> [What to work on]: Each line in the entries that has the word "URLs" has to be copied.

┌─ Material for this exercise

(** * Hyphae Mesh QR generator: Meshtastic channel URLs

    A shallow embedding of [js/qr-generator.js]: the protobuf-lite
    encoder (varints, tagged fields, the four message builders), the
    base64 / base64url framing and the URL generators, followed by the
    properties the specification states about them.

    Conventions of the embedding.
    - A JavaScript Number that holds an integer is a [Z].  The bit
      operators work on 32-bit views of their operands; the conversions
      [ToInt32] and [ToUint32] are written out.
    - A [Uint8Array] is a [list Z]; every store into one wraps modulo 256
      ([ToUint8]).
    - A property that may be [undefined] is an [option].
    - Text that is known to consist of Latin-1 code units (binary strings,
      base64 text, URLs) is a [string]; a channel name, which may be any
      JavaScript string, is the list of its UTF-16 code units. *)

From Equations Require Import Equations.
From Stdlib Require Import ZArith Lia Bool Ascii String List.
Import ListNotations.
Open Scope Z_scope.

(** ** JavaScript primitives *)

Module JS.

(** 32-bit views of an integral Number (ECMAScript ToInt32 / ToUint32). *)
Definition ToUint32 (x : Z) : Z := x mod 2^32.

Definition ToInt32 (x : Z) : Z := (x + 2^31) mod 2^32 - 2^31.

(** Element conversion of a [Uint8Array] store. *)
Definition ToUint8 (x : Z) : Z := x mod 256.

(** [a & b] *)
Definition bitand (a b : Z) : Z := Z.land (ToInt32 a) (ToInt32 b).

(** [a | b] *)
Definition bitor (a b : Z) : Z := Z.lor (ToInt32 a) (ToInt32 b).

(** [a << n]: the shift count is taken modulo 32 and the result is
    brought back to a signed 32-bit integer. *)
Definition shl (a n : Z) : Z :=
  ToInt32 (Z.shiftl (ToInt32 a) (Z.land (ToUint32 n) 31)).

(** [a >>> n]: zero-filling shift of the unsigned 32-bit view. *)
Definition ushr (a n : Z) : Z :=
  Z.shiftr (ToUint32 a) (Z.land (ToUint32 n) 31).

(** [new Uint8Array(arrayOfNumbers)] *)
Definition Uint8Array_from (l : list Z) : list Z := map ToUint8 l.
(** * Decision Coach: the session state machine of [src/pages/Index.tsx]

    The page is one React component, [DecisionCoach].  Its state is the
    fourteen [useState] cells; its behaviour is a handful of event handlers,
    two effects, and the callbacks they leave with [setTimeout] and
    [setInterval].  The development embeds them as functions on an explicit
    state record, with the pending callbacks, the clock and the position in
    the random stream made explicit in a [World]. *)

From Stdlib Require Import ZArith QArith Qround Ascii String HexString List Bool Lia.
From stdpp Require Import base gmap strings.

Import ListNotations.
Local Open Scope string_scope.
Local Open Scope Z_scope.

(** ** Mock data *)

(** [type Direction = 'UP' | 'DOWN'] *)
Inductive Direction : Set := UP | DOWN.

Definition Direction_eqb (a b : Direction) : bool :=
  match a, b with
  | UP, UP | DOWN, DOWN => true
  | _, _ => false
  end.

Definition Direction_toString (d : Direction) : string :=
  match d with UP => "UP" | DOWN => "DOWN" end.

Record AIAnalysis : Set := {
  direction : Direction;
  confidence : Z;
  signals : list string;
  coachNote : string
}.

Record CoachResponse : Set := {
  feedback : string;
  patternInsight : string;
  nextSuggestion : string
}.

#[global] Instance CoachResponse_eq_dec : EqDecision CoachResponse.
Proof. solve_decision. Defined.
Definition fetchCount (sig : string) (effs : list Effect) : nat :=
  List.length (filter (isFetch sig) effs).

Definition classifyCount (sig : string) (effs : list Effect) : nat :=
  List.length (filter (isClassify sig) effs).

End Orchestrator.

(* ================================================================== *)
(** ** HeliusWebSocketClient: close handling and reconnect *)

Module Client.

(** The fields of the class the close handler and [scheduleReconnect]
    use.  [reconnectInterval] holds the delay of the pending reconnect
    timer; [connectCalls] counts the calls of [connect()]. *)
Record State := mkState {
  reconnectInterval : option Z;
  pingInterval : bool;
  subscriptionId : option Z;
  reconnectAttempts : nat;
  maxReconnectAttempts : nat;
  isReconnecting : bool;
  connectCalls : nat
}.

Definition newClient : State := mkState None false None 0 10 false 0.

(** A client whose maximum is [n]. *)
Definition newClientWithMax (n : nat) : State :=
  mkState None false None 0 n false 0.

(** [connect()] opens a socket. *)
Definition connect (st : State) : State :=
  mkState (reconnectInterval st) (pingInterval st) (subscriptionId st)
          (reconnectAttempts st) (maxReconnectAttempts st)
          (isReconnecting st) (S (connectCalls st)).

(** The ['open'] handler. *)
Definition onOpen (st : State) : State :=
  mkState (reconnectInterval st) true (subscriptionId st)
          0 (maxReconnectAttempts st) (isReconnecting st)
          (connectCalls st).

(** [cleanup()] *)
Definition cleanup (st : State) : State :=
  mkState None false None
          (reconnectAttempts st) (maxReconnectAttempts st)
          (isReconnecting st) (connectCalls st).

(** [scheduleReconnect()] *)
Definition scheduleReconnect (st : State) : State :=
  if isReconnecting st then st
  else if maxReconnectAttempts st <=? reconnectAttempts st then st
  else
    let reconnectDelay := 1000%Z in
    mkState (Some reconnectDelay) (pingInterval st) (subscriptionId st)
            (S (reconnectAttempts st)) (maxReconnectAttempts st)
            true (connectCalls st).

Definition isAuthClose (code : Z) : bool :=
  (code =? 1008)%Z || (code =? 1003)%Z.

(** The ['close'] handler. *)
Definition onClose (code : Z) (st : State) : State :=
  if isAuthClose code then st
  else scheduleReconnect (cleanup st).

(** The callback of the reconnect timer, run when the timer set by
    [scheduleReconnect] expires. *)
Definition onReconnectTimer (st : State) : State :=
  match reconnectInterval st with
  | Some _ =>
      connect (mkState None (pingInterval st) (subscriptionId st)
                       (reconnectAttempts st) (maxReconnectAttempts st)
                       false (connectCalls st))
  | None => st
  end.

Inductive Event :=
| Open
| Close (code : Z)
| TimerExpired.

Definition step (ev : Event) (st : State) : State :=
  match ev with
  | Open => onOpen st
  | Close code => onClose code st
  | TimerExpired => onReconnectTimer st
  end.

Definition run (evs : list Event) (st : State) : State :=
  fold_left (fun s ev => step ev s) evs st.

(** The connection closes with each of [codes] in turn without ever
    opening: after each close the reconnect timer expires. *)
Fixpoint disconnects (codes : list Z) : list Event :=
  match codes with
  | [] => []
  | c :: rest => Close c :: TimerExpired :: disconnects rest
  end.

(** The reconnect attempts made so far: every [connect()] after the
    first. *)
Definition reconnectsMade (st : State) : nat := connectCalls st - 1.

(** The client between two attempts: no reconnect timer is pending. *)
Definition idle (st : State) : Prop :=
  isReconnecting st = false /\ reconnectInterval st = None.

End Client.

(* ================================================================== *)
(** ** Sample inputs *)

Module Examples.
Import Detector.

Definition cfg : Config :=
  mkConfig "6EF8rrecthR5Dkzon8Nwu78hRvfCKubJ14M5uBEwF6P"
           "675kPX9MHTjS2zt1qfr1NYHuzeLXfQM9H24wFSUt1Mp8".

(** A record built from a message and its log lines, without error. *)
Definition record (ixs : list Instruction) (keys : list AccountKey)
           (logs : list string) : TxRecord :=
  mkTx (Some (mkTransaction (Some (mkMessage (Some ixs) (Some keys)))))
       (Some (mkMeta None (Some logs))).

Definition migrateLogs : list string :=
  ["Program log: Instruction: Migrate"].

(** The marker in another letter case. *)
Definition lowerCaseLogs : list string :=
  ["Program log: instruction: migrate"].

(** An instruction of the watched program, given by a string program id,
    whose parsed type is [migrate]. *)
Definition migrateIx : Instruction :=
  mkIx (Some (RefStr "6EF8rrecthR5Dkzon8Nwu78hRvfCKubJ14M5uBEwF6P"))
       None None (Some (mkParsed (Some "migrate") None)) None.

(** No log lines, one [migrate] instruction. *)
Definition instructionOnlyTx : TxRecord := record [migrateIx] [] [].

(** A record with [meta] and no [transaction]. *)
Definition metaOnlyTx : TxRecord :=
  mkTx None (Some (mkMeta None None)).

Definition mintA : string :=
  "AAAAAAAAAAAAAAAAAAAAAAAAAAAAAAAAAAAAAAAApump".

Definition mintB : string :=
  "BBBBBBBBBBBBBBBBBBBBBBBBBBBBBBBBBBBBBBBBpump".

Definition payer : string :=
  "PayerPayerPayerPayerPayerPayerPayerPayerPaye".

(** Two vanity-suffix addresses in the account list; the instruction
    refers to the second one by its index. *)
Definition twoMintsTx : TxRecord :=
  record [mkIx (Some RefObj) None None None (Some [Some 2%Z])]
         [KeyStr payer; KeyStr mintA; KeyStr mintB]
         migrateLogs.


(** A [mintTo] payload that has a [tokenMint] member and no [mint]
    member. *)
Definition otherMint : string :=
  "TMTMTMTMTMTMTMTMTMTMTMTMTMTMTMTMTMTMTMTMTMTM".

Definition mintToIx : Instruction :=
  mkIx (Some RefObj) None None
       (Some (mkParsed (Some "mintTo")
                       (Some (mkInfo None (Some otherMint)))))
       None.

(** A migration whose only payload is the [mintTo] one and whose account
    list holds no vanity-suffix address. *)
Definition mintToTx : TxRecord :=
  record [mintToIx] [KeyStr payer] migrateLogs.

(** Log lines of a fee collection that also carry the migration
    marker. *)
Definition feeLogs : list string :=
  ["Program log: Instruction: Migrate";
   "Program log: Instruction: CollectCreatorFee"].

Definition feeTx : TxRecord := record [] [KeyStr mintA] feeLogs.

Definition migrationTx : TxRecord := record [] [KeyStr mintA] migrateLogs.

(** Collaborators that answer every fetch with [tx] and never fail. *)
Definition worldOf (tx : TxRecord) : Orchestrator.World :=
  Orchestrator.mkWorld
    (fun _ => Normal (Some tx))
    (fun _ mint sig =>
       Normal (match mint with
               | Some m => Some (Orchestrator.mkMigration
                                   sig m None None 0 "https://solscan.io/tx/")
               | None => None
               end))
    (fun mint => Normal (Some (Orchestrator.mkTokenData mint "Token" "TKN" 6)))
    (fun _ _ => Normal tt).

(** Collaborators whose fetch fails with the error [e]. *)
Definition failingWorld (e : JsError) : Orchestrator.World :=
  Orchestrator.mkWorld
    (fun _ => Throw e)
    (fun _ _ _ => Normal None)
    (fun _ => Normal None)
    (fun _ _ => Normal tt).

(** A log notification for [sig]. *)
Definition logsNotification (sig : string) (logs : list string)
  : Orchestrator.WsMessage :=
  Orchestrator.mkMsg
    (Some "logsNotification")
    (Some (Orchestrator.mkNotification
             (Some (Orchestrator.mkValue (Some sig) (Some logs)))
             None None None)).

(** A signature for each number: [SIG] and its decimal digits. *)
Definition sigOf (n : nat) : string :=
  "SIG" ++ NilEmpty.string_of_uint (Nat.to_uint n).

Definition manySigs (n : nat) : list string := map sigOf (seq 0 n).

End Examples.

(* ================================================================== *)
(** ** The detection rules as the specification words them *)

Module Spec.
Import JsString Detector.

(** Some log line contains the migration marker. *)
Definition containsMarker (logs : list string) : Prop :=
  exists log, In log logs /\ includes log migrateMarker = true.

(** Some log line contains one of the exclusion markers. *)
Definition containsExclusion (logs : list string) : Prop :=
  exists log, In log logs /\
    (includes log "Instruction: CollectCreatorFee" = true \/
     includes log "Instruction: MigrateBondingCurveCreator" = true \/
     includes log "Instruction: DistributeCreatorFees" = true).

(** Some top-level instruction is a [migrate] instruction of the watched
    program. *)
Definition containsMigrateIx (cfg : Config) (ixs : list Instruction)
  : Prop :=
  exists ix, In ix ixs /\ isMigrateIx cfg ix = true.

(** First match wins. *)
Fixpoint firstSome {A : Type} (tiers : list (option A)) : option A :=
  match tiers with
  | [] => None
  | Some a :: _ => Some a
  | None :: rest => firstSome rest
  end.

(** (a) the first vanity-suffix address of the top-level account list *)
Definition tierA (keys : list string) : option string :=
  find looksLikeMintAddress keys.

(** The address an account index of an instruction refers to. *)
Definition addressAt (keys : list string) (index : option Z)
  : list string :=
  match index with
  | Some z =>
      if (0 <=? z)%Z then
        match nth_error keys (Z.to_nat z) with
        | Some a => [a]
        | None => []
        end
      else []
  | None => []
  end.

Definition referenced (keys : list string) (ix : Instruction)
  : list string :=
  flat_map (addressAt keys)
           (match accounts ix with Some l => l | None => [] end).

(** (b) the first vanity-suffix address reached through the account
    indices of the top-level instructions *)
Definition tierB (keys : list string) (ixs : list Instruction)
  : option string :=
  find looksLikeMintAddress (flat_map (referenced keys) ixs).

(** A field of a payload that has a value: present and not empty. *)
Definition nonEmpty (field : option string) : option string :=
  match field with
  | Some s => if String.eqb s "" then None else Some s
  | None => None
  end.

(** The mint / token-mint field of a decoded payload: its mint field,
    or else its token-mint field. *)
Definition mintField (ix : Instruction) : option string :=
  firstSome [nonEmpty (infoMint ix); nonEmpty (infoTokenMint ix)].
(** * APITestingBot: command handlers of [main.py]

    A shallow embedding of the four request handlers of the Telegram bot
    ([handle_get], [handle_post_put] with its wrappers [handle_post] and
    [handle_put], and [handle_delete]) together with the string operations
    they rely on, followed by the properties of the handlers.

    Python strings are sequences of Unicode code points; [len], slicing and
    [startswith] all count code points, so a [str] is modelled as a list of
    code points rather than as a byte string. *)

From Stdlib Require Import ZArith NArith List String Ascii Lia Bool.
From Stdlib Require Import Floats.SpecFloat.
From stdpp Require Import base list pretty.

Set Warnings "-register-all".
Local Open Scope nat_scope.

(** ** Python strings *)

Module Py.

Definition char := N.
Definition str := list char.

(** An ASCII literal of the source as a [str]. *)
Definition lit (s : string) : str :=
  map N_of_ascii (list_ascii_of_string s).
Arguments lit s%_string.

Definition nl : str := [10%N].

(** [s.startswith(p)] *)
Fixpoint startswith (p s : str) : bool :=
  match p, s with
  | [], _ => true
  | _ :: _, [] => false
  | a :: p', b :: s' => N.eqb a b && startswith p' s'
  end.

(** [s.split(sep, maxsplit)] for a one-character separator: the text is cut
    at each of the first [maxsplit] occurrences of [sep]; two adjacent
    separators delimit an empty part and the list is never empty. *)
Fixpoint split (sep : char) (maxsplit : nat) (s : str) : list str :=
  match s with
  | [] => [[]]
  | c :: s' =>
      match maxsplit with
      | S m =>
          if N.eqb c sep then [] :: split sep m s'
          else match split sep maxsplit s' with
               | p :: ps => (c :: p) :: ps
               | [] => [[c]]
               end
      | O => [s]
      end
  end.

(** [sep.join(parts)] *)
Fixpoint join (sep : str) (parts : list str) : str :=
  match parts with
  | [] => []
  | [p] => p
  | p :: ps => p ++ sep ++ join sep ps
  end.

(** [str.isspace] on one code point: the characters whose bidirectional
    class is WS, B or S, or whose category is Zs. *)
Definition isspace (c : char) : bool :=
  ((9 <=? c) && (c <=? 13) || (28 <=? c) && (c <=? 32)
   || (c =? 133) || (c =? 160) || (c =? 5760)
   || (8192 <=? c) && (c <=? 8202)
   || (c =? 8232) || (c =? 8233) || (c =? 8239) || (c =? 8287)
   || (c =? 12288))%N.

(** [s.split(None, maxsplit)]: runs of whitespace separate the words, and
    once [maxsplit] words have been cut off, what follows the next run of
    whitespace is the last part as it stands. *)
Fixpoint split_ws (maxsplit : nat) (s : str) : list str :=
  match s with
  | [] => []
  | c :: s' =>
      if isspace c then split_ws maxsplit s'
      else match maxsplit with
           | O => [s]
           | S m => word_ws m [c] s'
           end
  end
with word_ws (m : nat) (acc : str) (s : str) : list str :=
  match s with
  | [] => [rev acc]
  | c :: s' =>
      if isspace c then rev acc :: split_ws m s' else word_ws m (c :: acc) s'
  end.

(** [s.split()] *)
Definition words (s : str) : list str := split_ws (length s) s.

└─

> [Response]:
(** * Hyphae Mesh QR generator: Meshtastic channel URLs
      base64 text, URLs) is a [string]; a channel name, which may be any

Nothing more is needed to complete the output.